### Problem details
From the entries below, extract every line that includes the word "revert".

### Record set
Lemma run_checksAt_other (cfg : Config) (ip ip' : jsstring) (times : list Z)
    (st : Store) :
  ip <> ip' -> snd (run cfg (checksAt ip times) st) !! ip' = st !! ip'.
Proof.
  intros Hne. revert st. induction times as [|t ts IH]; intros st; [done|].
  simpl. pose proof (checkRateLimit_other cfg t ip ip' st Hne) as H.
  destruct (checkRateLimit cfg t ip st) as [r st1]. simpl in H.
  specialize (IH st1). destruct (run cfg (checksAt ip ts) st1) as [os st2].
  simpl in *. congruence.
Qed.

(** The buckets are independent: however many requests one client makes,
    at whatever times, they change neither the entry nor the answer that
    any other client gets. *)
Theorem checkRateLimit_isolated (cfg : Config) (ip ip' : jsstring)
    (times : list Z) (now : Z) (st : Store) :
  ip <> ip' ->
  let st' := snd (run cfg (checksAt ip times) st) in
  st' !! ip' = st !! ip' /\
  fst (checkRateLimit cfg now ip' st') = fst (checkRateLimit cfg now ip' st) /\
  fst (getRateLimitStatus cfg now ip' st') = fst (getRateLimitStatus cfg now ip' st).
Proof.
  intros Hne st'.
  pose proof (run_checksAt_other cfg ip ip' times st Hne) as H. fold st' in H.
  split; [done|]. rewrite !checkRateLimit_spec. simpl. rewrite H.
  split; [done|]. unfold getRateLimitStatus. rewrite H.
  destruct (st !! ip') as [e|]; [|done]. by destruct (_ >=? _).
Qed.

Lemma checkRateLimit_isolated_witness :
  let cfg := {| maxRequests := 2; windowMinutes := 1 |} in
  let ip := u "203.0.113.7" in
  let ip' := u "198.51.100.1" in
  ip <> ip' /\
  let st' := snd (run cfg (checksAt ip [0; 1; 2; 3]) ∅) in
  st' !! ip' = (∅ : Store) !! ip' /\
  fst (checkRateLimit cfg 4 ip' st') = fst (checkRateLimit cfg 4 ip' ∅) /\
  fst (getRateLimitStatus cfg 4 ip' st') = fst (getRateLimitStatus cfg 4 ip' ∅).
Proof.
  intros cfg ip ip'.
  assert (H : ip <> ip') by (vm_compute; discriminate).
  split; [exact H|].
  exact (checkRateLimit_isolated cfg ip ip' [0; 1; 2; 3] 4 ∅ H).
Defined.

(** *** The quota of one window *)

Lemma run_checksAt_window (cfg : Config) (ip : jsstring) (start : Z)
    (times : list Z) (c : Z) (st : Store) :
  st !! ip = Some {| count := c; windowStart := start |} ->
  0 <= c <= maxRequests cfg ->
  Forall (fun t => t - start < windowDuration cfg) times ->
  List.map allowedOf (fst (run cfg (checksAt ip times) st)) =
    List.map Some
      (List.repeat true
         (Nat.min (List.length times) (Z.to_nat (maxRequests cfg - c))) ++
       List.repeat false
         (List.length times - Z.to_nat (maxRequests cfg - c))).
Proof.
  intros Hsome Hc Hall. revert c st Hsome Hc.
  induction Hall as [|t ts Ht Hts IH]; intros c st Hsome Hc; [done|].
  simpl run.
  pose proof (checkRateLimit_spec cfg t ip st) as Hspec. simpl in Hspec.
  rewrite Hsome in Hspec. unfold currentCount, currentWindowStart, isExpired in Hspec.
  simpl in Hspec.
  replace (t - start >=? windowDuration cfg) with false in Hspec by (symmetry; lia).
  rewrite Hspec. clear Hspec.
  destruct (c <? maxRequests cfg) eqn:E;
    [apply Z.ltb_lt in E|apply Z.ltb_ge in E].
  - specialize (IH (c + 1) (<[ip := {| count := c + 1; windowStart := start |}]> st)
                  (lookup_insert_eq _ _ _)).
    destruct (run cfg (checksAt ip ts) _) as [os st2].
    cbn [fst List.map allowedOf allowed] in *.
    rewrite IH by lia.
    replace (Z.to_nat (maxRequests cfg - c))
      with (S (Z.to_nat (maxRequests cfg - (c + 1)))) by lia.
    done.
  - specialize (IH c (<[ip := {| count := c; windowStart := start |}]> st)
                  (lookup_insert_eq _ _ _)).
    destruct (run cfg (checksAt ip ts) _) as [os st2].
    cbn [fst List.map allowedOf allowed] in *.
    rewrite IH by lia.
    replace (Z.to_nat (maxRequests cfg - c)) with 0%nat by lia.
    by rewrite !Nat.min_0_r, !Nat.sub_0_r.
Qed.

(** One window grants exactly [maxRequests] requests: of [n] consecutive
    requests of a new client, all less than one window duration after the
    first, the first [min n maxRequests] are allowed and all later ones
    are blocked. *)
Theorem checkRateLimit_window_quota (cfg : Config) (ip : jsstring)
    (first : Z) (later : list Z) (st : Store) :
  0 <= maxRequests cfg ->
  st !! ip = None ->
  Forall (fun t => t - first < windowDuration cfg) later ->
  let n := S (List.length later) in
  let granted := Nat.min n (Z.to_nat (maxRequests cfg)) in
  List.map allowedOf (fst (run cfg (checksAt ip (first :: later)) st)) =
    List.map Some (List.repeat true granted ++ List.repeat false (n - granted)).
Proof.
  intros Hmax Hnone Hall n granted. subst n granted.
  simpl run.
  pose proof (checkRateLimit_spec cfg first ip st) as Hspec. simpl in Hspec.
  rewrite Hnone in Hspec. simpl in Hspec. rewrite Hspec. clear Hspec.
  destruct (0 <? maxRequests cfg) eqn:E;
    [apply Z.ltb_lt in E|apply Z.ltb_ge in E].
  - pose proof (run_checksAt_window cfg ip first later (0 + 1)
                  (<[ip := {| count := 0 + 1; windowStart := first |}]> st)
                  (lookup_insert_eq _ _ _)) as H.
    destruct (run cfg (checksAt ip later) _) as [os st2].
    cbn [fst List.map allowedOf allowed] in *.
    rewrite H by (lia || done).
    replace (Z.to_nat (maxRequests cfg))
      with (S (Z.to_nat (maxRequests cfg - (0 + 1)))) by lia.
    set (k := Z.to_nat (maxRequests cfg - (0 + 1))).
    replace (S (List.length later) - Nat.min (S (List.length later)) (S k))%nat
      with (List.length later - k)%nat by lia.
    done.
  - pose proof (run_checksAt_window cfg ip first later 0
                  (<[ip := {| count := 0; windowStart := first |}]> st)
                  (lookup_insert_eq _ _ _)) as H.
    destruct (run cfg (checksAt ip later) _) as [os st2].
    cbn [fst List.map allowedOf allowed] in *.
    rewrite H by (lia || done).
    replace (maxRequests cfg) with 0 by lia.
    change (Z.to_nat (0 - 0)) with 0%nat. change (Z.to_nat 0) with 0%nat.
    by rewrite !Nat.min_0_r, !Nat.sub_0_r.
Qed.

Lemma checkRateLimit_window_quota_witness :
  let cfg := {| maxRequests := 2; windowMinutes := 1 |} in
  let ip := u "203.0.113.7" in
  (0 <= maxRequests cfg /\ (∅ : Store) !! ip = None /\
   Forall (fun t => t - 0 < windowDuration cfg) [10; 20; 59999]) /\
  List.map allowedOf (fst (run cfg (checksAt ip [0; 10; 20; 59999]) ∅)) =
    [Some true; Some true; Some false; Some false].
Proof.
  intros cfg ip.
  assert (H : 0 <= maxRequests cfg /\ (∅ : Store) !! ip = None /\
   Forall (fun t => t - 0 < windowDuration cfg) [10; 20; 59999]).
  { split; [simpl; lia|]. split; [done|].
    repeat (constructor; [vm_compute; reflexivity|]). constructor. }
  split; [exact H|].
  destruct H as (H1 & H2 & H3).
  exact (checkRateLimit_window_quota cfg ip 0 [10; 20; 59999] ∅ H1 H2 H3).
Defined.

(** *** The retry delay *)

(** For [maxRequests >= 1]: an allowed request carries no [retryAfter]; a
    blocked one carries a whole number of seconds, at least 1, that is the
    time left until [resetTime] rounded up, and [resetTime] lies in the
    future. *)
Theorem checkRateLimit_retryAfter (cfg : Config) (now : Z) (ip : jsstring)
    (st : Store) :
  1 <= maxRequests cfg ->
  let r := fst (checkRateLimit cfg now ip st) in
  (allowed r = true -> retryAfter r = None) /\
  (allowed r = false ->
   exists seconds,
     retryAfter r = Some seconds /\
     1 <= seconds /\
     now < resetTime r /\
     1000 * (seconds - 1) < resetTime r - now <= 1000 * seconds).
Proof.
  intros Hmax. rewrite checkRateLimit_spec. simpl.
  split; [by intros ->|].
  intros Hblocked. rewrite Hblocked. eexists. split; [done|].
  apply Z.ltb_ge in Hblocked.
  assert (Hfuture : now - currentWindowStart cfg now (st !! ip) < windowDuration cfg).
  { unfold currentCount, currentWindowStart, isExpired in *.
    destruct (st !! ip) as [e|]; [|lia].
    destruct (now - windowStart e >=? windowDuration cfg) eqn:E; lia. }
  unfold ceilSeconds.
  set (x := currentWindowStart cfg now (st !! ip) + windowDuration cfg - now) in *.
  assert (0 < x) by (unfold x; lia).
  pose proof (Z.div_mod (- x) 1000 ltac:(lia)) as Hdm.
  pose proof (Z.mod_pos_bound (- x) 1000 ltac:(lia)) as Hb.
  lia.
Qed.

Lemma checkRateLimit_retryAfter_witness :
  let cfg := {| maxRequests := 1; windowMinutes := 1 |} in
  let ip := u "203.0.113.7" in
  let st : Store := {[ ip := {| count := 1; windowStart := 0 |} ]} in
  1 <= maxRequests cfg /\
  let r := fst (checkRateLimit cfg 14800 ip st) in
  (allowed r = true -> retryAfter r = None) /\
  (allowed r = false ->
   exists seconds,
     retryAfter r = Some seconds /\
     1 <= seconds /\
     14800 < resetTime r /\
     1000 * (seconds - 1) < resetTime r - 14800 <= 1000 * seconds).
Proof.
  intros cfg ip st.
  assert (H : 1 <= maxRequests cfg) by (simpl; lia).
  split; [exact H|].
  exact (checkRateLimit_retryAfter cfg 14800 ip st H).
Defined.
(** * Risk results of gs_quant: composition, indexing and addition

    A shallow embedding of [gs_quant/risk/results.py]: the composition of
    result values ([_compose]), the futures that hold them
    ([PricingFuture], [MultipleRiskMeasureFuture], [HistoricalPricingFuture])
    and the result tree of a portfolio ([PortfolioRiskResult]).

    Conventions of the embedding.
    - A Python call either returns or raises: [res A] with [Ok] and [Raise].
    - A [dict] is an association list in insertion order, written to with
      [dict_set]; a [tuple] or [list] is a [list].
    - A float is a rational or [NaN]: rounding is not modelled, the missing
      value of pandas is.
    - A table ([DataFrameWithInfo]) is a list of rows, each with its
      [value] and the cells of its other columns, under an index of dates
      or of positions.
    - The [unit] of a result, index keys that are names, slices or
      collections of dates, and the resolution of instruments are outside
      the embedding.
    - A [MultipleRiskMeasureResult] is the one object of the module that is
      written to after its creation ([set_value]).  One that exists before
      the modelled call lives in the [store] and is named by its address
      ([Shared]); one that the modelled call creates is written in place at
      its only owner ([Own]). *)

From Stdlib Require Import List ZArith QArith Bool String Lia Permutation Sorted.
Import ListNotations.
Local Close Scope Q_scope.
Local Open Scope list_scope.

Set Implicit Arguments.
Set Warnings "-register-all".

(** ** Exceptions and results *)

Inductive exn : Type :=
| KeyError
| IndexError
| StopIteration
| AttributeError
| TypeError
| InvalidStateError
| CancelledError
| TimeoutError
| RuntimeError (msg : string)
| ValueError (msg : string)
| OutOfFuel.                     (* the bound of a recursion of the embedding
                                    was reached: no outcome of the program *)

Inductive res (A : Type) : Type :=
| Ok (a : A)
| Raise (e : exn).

### Response box
  intros Hne. revert st. induction times as [|t ts IH]; intros st; [done|].
  intros Hsome Hc Hall. revert c st Hsome Hc.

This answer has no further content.